_Activity_
Please return every line of the records below that holds the word "Changing".

============================================================

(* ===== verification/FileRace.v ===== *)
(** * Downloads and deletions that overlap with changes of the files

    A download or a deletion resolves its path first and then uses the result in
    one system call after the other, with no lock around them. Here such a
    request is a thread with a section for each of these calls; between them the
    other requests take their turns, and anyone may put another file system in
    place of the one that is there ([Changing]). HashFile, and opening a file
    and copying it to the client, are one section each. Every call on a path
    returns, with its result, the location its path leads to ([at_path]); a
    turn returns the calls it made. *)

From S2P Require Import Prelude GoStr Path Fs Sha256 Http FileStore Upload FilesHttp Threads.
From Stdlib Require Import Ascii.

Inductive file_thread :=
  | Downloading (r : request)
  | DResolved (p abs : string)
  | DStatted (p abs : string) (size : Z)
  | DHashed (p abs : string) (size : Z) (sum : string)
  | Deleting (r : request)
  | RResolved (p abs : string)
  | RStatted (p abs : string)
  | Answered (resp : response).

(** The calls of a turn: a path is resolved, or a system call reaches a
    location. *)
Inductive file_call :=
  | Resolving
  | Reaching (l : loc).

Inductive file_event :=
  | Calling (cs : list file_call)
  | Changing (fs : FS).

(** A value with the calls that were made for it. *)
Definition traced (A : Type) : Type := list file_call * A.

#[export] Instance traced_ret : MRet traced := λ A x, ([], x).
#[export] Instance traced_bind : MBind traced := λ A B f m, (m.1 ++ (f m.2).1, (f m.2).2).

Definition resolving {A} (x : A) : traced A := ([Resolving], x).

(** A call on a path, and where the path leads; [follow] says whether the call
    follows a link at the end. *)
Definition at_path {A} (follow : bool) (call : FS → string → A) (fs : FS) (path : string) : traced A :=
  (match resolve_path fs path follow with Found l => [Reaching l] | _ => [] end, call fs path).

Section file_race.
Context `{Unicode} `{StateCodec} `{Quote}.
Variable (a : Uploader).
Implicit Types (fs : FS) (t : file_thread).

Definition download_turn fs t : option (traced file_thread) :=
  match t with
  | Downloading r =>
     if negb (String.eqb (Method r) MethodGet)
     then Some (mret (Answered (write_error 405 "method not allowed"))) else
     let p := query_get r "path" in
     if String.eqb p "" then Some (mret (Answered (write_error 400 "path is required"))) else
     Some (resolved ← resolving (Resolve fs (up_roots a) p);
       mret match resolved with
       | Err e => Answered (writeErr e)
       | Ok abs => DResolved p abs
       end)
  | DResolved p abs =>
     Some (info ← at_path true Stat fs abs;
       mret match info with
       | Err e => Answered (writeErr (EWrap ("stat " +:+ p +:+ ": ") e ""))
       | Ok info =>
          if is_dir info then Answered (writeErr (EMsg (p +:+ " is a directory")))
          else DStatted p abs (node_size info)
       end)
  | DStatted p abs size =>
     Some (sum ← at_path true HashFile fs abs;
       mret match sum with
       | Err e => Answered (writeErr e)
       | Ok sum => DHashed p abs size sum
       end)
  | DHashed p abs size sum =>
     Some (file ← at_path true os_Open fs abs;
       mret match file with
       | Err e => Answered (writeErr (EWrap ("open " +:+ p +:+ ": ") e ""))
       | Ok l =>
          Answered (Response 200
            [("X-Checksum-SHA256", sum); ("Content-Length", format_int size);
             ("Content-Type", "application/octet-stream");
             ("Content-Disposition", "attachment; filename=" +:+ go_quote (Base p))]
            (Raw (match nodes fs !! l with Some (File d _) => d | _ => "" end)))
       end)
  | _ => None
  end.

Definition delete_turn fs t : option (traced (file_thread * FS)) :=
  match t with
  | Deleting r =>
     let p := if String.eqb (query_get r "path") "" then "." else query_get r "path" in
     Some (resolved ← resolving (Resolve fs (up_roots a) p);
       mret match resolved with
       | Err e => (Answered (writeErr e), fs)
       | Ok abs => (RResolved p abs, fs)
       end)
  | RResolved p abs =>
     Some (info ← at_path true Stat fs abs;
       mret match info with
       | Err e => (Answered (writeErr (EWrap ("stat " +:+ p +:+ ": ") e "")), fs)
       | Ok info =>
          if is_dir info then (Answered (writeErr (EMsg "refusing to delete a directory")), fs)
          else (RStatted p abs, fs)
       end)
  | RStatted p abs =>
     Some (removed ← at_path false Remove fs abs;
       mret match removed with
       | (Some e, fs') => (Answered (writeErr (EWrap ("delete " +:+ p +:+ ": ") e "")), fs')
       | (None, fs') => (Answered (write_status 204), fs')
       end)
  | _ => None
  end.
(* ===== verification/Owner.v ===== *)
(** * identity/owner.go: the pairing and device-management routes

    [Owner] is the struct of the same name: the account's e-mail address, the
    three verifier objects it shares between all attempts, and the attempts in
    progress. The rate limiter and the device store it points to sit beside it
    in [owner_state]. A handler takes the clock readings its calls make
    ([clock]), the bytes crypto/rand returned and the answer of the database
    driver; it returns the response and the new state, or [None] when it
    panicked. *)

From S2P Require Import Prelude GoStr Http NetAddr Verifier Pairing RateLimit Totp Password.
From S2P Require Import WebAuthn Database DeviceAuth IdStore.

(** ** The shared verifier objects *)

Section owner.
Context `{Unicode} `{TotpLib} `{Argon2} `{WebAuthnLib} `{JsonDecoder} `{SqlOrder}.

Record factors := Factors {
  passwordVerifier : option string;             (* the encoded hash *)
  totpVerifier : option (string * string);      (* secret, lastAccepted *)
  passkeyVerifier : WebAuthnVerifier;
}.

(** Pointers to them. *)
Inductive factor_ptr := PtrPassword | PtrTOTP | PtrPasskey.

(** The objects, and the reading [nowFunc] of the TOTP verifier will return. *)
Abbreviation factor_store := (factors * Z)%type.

============================================================

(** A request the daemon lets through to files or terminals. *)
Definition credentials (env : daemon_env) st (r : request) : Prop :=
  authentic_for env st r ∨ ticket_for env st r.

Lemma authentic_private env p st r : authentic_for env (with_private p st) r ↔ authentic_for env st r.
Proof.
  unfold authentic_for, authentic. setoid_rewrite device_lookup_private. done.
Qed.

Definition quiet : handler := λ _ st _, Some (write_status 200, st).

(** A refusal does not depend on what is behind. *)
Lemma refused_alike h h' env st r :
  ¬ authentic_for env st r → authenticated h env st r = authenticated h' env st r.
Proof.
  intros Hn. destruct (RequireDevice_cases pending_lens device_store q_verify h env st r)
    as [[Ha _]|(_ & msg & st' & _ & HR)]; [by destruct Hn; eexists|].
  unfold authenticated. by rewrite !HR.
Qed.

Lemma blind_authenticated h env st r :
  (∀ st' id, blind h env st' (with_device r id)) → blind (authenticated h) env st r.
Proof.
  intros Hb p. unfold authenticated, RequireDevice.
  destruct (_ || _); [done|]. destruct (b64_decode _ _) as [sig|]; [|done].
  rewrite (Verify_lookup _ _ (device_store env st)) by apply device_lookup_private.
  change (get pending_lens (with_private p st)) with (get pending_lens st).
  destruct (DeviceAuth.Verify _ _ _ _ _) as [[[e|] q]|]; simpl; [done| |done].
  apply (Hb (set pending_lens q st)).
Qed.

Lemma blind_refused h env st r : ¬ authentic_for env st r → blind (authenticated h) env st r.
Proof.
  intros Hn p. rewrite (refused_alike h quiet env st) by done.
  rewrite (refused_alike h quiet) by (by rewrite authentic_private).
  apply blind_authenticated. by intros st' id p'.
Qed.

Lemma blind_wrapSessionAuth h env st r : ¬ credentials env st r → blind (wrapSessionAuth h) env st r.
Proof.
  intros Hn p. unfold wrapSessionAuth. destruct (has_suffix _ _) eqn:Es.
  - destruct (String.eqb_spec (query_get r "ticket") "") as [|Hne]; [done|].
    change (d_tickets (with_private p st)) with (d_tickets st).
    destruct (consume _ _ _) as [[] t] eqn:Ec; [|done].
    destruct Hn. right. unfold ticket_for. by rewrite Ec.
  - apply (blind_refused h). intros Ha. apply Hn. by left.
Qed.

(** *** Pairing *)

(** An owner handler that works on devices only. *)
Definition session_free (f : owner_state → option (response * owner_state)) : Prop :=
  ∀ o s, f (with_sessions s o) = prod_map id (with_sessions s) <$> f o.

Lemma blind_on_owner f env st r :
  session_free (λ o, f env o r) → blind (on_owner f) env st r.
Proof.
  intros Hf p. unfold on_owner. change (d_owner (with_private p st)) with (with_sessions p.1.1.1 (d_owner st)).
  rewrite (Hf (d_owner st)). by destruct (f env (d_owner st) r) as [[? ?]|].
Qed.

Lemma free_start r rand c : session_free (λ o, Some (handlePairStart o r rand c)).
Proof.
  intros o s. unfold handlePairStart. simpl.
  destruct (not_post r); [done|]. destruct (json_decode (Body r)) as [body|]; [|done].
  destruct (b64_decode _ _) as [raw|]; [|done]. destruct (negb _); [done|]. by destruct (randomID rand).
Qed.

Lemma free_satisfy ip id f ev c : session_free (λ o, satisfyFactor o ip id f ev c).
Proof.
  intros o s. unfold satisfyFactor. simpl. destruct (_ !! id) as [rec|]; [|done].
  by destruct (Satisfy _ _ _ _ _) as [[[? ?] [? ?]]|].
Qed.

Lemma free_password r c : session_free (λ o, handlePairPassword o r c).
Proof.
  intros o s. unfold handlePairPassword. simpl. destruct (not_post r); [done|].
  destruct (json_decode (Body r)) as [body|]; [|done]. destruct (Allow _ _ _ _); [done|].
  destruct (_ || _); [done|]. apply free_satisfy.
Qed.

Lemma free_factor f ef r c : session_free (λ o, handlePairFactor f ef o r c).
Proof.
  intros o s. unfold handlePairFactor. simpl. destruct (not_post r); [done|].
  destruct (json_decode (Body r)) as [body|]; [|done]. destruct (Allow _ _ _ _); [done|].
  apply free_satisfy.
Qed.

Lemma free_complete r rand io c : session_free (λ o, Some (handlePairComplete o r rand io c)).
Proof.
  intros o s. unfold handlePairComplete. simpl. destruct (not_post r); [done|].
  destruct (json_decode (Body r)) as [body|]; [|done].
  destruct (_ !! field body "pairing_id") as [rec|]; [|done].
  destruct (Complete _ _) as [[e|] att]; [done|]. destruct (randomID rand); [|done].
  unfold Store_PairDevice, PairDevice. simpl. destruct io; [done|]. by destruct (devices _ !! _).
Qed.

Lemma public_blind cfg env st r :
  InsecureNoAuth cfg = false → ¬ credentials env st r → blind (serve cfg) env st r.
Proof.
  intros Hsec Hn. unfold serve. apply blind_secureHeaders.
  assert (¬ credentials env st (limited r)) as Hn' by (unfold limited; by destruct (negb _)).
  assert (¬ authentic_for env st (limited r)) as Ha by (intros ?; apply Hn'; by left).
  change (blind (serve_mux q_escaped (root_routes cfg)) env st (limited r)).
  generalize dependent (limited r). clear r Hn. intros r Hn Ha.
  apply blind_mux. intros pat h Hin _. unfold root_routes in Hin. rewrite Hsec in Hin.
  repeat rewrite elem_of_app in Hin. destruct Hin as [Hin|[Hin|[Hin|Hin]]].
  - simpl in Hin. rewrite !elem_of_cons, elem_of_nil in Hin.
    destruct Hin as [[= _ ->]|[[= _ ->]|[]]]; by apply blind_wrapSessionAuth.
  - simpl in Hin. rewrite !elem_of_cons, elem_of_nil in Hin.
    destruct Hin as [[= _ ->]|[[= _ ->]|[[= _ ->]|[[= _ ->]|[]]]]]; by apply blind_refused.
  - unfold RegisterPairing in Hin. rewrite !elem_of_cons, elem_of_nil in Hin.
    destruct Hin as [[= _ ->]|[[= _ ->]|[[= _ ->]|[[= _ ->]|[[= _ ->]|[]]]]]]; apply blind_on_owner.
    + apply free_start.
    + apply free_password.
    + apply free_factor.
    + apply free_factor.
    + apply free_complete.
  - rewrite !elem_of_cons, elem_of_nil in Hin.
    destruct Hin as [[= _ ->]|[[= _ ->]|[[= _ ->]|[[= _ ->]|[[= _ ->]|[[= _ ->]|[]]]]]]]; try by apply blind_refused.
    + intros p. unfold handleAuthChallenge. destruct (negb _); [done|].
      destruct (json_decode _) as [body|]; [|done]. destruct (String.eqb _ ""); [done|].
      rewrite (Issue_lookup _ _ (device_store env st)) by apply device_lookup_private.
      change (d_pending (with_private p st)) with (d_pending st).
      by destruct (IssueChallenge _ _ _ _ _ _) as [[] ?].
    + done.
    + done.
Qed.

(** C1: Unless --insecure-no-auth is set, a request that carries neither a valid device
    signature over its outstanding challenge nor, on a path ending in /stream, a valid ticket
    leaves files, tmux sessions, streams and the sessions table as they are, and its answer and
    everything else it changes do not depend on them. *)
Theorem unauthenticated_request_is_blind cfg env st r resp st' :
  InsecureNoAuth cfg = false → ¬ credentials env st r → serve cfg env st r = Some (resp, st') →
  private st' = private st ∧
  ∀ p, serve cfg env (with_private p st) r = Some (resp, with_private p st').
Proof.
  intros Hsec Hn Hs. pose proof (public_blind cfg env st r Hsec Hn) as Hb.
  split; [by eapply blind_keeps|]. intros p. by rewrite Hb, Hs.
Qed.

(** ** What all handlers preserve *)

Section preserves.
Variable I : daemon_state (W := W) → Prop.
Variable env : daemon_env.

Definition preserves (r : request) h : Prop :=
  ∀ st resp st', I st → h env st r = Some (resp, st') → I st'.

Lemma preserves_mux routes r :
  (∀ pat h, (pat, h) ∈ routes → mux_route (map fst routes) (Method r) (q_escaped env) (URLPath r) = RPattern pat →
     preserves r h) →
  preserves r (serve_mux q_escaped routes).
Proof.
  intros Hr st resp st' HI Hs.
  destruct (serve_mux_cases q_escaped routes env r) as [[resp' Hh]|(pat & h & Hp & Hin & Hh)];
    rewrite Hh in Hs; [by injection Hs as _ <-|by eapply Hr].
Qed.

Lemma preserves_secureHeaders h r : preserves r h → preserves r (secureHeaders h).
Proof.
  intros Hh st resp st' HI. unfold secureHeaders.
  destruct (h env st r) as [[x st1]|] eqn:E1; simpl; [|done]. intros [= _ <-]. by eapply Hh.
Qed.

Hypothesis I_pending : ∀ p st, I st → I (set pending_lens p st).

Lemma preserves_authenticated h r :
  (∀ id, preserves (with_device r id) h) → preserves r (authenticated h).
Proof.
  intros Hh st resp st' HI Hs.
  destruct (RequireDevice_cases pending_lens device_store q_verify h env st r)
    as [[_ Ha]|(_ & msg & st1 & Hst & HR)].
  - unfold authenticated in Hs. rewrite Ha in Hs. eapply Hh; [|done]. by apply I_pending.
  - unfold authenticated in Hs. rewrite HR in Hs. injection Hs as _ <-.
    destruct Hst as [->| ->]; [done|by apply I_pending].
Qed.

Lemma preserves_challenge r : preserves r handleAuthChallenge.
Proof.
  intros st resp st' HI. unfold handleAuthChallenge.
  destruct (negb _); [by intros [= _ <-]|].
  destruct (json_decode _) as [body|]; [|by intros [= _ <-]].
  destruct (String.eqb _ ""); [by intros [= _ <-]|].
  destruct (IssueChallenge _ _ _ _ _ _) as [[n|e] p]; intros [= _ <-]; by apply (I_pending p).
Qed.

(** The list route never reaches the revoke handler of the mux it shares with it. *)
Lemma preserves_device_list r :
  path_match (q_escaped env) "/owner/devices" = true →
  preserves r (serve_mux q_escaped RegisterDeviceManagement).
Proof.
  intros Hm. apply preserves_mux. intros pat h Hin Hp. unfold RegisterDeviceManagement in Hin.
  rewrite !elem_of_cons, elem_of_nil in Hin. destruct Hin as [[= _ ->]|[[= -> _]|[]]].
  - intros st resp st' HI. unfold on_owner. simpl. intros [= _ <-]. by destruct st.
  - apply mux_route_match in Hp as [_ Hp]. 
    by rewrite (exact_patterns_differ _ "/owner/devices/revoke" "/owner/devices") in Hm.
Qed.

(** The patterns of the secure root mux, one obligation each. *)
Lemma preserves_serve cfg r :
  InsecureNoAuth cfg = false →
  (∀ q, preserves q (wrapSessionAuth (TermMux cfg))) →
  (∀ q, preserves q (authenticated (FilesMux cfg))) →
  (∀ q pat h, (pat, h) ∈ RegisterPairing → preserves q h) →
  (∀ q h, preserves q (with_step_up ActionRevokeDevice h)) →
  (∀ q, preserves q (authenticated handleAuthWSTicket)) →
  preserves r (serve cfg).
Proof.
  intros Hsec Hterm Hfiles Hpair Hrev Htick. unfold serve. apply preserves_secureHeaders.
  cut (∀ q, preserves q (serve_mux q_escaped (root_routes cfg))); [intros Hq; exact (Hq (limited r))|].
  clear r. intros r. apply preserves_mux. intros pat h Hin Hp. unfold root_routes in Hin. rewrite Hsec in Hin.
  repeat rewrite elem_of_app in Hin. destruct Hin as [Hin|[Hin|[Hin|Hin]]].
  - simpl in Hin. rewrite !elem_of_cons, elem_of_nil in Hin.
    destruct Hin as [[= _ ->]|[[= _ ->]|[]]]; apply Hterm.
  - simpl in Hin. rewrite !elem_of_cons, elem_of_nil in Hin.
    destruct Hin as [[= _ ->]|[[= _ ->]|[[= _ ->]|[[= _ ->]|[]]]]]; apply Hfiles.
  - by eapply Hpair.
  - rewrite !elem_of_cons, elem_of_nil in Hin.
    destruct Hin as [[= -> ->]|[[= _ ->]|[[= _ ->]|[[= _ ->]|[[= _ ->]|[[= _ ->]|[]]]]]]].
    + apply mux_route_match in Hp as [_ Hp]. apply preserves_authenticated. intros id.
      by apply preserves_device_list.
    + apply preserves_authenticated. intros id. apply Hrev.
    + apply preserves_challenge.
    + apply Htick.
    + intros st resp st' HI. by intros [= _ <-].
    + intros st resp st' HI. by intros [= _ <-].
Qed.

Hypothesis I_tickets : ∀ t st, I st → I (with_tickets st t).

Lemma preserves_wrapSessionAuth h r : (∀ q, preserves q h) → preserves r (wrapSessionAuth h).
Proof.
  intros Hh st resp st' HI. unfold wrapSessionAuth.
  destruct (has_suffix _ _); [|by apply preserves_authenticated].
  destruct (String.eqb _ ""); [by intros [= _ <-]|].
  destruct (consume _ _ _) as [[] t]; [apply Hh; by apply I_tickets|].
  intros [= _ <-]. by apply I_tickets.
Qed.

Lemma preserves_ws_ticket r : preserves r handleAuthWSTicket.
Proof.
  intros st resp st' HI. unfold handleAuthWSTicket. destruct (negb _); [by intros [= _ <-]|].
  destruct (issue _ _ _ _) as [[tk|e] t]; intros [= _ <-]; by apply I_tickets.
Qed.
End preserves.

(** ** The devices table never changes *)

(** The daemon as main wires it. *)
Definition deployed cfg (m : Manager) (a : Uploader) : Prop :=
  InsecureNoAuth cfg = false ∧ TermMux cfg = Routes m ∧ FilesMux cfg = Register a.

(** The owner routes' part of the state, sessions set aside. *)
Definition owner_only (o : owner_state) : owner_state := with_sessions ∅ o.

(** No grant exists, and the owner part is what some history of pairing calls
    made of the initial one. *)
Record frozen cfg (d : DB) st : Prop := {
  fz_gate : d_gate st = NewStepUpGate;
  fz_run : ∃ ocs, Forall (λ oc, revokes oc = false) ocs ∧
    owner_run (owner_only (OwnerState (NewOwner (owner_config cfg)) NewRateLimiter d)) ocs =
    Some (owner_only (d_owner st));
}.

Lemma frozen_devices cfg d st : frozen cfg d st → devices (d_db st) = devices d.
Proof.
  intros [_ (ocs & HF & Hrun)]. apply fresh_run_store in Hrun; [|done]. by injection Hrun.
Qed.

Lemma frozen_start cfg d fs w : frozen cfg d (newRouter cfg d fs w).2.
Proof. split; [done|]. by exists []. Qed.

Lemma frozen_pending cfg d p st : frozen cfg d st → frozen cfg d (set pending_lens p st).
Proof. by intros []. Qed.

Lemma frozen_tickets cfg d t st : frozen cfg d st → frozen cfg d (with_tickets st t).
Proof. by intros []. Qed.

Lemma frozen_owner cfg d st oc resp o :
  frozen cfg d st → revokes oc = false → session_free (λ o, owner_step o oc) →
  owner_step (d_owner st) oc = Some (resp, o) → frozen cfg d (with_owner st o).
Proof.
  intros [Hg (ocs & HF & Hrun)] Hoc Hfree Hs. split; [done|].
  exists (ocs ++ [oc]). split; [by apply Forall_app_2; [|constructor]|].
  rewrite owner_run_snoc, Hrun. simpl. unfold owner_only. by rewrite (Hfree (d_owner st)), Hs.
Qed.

============================================================

_Task answer_
    place of the one that is there ([Changing]). HashFile, and opening a file
  | Changing (fs : FS).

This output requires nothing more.